Nous sommes sans doute nombreux à avoir déjà entendu une sentence telle que : « Non, mais, tu ne peux pas comprendre, tu n’es pas d’ici »… « Être d’ici, ou pas », c’est ce qui fait le fil rouge principal et le liant qui assemble entre elles les nouvelles de Yan Lespoux, tout autant que le cadre géographique strict dans lequel elles se déroulent : le Médoc. Un « Médoc qui vous prend à la gorge ou vous serre le cœur », comme le note Hervé le Corre dans sa préface, région relativement récente, puisque créée en grande partie par la plantation de forêts de pins venant combler et modifier les marécages qui en faisaient la spécificité jusqu’au XIXe siècle.

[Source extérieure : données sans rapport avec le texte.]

(** C6. A call of [cancel] sets the flag and issues one write, of the
    bytes ESC [ 1 D, space, ESC [ 1 D, ESC [ ? 2 5 h, before it touches
    [done]; when the write has completed it calls [done.resolve], which
    leaves [done] fulfilled, and suspends on [done.promise]; it returns from
    there, and from nowhere else. *)
Theorem C6_stop_sets_flag_cleans_up_fulfils_then_awaits
    (arg : option Z) (evs : list event) (s : state) (out : list effect) :
  trace_of tail arg evs = Some (s, out) ->
  let k := length (calls s) in
  CLEANUP = [27; 91; 49; 68; 32; 27; 91; 49; 68; 27; 91; 63; 50; 53; 104] /\
  (exists s1 s2 s3 v,
     step tail CallCancel s = Some (s1, [EWrite CLEANUP]) /\
     cancelled s1 = true /\ done s1 = done s /\ calls s1 !! k = Some CAwaitWrite /\
     step tail (CancelWritten k Completed) s1 = Some (s2, []) /\
     done s2 = Deferred.resolve VUndefined (done s) /\
     Deferred.isResolved (done s2) = true /\
     Deferred.promise (done s2) = Fulfilled v /\
     calls s2 !! k = Some CAwaitDone /\
     step tail (CancelDone k) s2 = Some (s3, []) /\
     calls s3 !! k = Some CReturned /\
     Deferred.promise (done s3) = Fulfilled v) /\
  (forall ev j t t' o, step tail ev t = Some (t', o) ->
     (calls t' !! j = Some CAwaitDone -> calls t !! j <> Some CAwaitDone ->
        ev = CancelWritten j Completed /\ calls t !! j = Some CAwaitWrite /\
        done t' = Deferred.resolve VUndefined (done t) /\ o = []) /\
     (calls t' !! j = Some CReturned -> calls t !! j <> Some CReturned ->
        ev = CancelDone j /\ calls t !! j = Some CAwaitDone /\
        (exists v, Deferred.promise (done t) = Fulfilled v) /\ o = [])).
Proof.
  intros Ht k. split; [reflexivity|]. split.
  - pose proof (reachable_unrejected _ _ _ _ _ Ht) as Hu.
    destruct (resolve_fulfilled VUndefined _ Hu) as [v Hv].
    do 3 eexists. exists v.
    split; [reflexivity|].
    cbn [calls done cancelled set_calls set_cancelled].
    split; [reflexivity|]. split; [reflexivity|].
    split; [apply lookup_last|].
    unfold step at 1. cbn [calls done set_calls set_cancelled].
    subst k. rewrite lookup_last.
    split; [reflexivity|].
    cbn [calls done cancelled set_calls set_cancelled set_done].
    split; [reflexivity|]. split; [reflexivity|]. split; [exact Hv|].
    rewrite insert_last. split; [apply lookup_last|].
    unfold step. cbn [calls done set_calls set_cancelled set_done].
    rewrite lookup_last, Hv, insert_last.
    split; [reflexivity|].
    cbn [calls done set_calls]. split; [apply lookup_last | exact Hv].
  - intros ev j t t' o Hs.
    destruct (cancel_progress ev j _ _ _ Hs) as (_ & H2 & H3). split; assumption.
Qed.

(** C9. Called without an argument, [spin] takes 500 for [ms]: every timer
    the loop then starts is one of 500 milliseconds.  Called with an
    argument, it takes the argument. *)
Theorem C9_default_interval_is_500
    (evs : list event) (s : state) (out : list effect) :
  trace_of tail None evs = Some (s, out) ->
  ms (fst (spin None)) = 500 /\
  (forall m, ms (fst (spin (Some m))) = m) /\
  ms s = 500 /\
  (forall d, In (ESleep d) out -> d = 500).
Proof.
  intros Ht. split; [reflexivity|]. split; [reflexivity|].
  revert Ht.
  apply (trace_invariant tail
           (fun s out => ms s = 500 /\ forall d, In (ESleep d) out -> d = 500)).
  - split; [reflexivity|]. intros d [E|[]]. discriminate E.
  - clear. intros ev s out s' out' [Hm Hd] Hs.
    assert (Hstep : ms s' = ms s /\ forall d, In (ESleep d) out' -> d = ms s).
    { step_cases Hs; cbn; split; try reflexivity; intros d Hin;
        repeat (destruct Hin as [Hin|Hin]); try discriminate Hin; try contradiction;
        now injection Hin as <-. }
    destruct Hstep as [E Hd']. split; [congruence|].
    intros d Hin. apply in_app_or in Hin as [Hin|Hin]; [auto|].
    rewrite <- Hm. auto.
Qed.

End Stop.

(** ** The animation loop *)

Lemma frame_writes_app (out out' : list effect) :
  frame_writes (out ++ out') = frame_writes out ++ frame_writes out'.
Proof. apply flat_map_app. Qed.

Lemma frame_at_is_frame (i : nat) : (i < 256)%nat -> is_frame (frame_at i) = true.
Proof.
  intros Hi. unfold is_frame. apply existsb_exists. exists (frame_at i). split.
  - apply nth_In. now rewrite braille_frames_length.
  - now destruct (decide (frame_at i = frame_at i)).
Qed.

Lemma step_frames (ev : event) (s s' : state) (out' : list effect) :
  step line98 ev s = Some (s', out') ->
  (loop s' = loop s /\ frame_writes out' = []) \/
  (loop s = LAwaitHide /\ loop s' = LAwaitWrite 0 /\ frame_writes out' = [frame_at 0]) \/
  (past_write (loop s') /\ frame_writes out' = []).
Proof.
  intros H.
  assert (F0 : is_frame (frame_at 0) = true) by (apply frame_at_is_frame; lia).
  step_cases H;
    cbn [loop set_loop set_done set_reacted set_calls set_cancelled frame_writes flat_map
         past_write app];
    rewrite ?cleanup_not_frame, ?F0; cbn [app]; auto;
    match goal with E : line98 = None |- _ => discriminate E end.
Qed.

Lemma at_most_first_frame_weaken (s : state) (out : list effect) :
  at_most_first_frame s out -> frame_writes out = [] \/ frame_writes out = [frame_at 0].
Proof. unfold at_most_first_frame. destruct (loop s); intuition auto. Qed.

Lemma step_at_most_first_frame (ev : event) (s s' : state) (out out' : list effect) :
  at_most_first_frame s out ->
  step line98 ev s = Some (s', out') ->
  at_most_first_frame s' (out ++ out').
Proof.
  intros Hinv H. pose proof (at_most_first_frame_weaken _ _ Hinv) as Hw.
  unfold at_most_first_frame in *. rewrite frame_writes_app.
  destruct (step_frames _ _ _ _ H) as [[E ->]|[(E1 & E2 & ->)|[Hp ->]]].
  - rewrite E, app_nil_r. exact Hinv.
  - rewrite E1 in Hinv. rewrite E2, Hinv. split; reflexivity.
  - rewrite app_nil_r. destruct (loop s'); cbn in Hp; try contradiction; exact Hw.
Qed.

(** C4, on the code.  Without any cancellation and with every write and
    timer completing, the loop writes the hide-cursor sequence and the first
    frame, waits out one interval, and throws at line 98.  In no run at all are
    two frames written, and the second frame of the table never is. *)
Theorem C4_loop_throws_after_first_frame (arg : option Z) :
  (exists s,
     trace_of line98 arg
       [LoopResume Completed; LoopResume Completed; LoopResume Completed]
     = Some (s, [EWrite HIDE; EWrite (frame_at 0); ESleep (default 500 arg)]) /\
     loop s = LThrown ErrTest /\ cancelled s = false) /\
  (forall evs s out,
     trace_of line98 arg evs = Some (s, out) ->
     (length (frame_writes out) <= 1)%nat /\ ~ In (EWrite (frame_at 1)) out).
Proof.
  split.
  - eexists. repeat split.
  - intros evs s out Ht.
    assert (Hinv : at_most_first_frame s out).
    { revert Ht. apply (trace_invariant line98 at_most_first_frame).
      - unfold at_most_first_frame. cbn [loop fst snd spin frame_writes flat_map].
        now rewrite hide_not_frame.
      - intros ev s0 out0 s1 out1. apply step_at_most_first_frame. }
    assert (Hf : frame_writes out = [] \/ frame_writes out = [frame_at 0]).
    { unfold at_most_first_frame in Hinv. destruct (loop s); intuition auto. }
    split.
    + destruct Hf as [-> | ->]; cbn; lia.
    + intros Hin.
      assert (Hin' : In (frame_at 1) (frame_writes out)).
      { unfold frame_writes. apply in_flat_map. exists (EWrite (frame_at 1)).
        split; [exact Hin|]. rewrite frame_at_is_frame by lia. now left. }
      destruct Hf as [E|E]; rewrite E in Hin'; cbn in Hin'; [contradiction|].
      destruct Hin' as [Hin'|[]]. vm_compute in Hin'. discriminate Hin'.
Qed.

Lemma succ_mod_256 (m : nat) :
  (S m mod 256 = if S (m mod 256) <? 256 then S (m mod 256) else 0)%nat.
Proof.
  assert (Hm : (m mod 256 < 256)%nat) by (apply Nat.mod_upper_bound; lia).
  replace (S m) with (1 + m)%nat by lia.
  rewrite Nat.Div0.add_mod by lia.
  change (1 mod 256)%nat with 1%nat.
  destruct (S (m mod 256) <? 256)%nat eqn:E.
  - apply Nat.ltb_lt in E. apply Nat.mod_small. lia.
  - apply Nat.ltb_ge in E. replace (m mod 256)%nat with 255%nat by lia. reflexivity.
Qed.

Lemma tick (s : state) (n : nat) :
  cancelled s = false ->
  loop s = tick_pc n ->
  run None [LoopResume Completed; LoopResume Completed] s =
  Some (set_loop (tick_pc (S n)) s, [EWrite (frame_at (n mod 256)); ESleep (ms s)]).
Proof.
  intros Hc Hl. unfold run, step, resume_loop, next_frame, while_head, enter_frame.
  rewrite Hl, Hc, braille_frames_length.
  destruct n as [|m]; cbn [tick_pc]; [reflexivity|].
  rewrite (succ_mod_256 m).
  destruct (S (m mod 256) <? 256)%nat; reflexivity.
Qed.

Lemma cycle_without_line98 (arg : option Z) (n : nat) :
  trace_of None arg (repeat (LoopResume Completed) (2 * n)) =
  Some (set_loop (tick_pc n) (fst (spin arg)),
        EWrite HIDE :: tick_effects (default 500 arg) n).
Proof.
  unfold trace_of.
  assert (H : run None (repeat (LoopResume Completed) (2 * n)) (fst (spin arg)) =
              Some (set_loop (tick_pc n) (fst (spin arg)),
                    tick_effects (default 500 arg) n)).
  { induction n as [|n IH]; [reflexivity|].
    replace (2 * S n)%nat with (2 * n + 2)%nat by lia.
    rewrite repeat_app. cbn [repeat].
    change [LoopResume Completed; LoopResume Completed]
      with ([LoopResume Completed] ++ [LoopResume Completed]).
    rewrite app_assoc, !run_snoc, IH.
    pose proof (tick (set_loop (tick_pc n) (fst (spin arg))) n eq_refl eq_refl) as Ht.
    cbn [run] in Ht.
    destruct (step None (LoopResume Completed) (set_loop (tick_pc n) (fst (spin arg))))
      as [[s1 o1]|]; [|discriminate Ht].
    destruct (step None (LoopResume Completed) s1) as [[s2 o2]|]; [|discriminate Ht].
    rewrite app_nil_r in Ht. injection Ht as -> Ho.
    unfold tick_effects. rewrite seq_S, flat_map_app. cbn [flat_map Nat.add].
    rewrite app_nil_r, <- app_assoc, Ho. reflexivity. }
  rewrite H. reflexivity.
Qed.

(** In particular a full cycle, in order, and the first frame again after it. *)
Lemma full_cycle_without_line98 (arg : option Z) :
  (exists s out,
     trace_of None arg (repeat (LoopResume Completed) (2 * 256)) = Some (s, out) /\
     frame_writes out = Text.ALL_BRAILLE_FRAMES) /\
  (exists s out,
     trace_of None arg (repeat (LoopResume Completed) (2 * 257)) = Some (s, out) /\
     frame_writes out = Text.ALL_BRAILLE_FRAMES ++ [frame_at 0]).
Proof.
  split; eexists; eexists; (split; [apply cycle_without_line98|]);
    vm_compute; reflexivity.
Qed.

(** ** waitForKeypress *)

(** C10. However [waitForKeypress] ends, the last call it has made on the
    input stream is [setRaw(false)], and it has made it once: after the
    read has completed or failed, and also when [setRaw(true)] itself threw.
    It never ends suspended.  On a stream whose [setRaw] calls go through, the
    stream is out of raw mode at the end and the outcome is that of the read. *)
Theorem C10_waitForKeypress_restores_raw_mode (r : io) (d : Program.stdin) :
  let '(pc, d', out) := Program.waitForKeypress r d in
  pc <> Program.WAwaitRead /\
  last out = Some (ESetRaw false) /\
  count_occ Bool.bool_dec (Program.raw_calls out) false = 1%nat /\
  (Program.faults d = [] ->
   Program.raw d' = false /\
   out = [ESetRaw true; ERead; ESetRaw false] /\
   pc = match r with
        | Completed => Program.WReturned
        | Failed e => Program.WThrown e
        end).
Proof.
  unfold Program.waitForKeypress, Program.wfk_call, Program.wfk_resume,
    Program.wfk_finally, Program.setRaw.
  destruct d as [raw0 [|[e0|] [|[e1|] rest]]]; destruct r as [|e]; cbn;
    repeat split; try discriminate; intros E; discriminate E.
Qed.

Ici, dans ce pays de sable et d’océan, de vase et de mousse, de landes gorgées d’eau, on éprouve de l’embarras à faire admettre des autres ses propres racines ou plus encore à parvenir à les créer sur place en s’y installant sans qu’on vous rappelle sans cesse à vos origines. Ce lieu a, il faut le reconnaître, certaines difficultés à adopter l’étranger, d’où qu’il vienne, mais plus encore si c’est un Charentais voisin, voire un Bordelais, quand bien même vivrait-il là toute l’année, ou définitivement pire, un Parisien (qu’il soit de passage ou y possède une résidence secondaire), autant qu’il génère chez nombre de ses habitants le besoin d’en partir. Pour résumer, le Médoc peut vous accueillir, mais il y a des limites : « Ils sont bien loin ses rêves d’enfant. Il ne fera rien échouer, pas même un de ces foutus connards en kitesurf. Il ne détroussera pas d’étranger, il laisse ça aux commerçants qui ouvrent une boutique le temps de la saison. » Le recueil est composé de plusieurs sections, intitulées justement « Être d’ici », « Étranger » ou « La Vie en face », « Noyade », « Les règles », comprenant chacune plusieurs nouvelles. On y suit les errements, les balades hivernales, les souvenirs d’enfance et les amours adolescentes, les ruptures et les erreurs, les rumeurs colportées, ou les parties de chasse d’une foule d’individus qui font à la fois tout le sel de la région et sans doute aussi ce qui provoque le désir de la fuir ou de la méconnaître. Ici, la plupart des « aventures » sont foireuses, des faits divers qui parfois virent à la tragédie : braconnage, incendie volontaire, cambriolage… Et le dérisoire a toute son importance, un coin à cèpes peut être un secret le mieux gardé du monde comme on peut être assez stupide pour noyer son chien en lui jetant un bâton à aller chercher dans un océan déchaîné. Ici, « lorsque les beaux jours arrivent (…) on commence à se demander qui sera le premier et quand il y aura droit. (…) Le premier noyé de la saison c’est un peu comme l‘ouverture de la cabane à chichis, la première grosse pousse de cèpes ou la première gelée, (…) ça rythme l’année. »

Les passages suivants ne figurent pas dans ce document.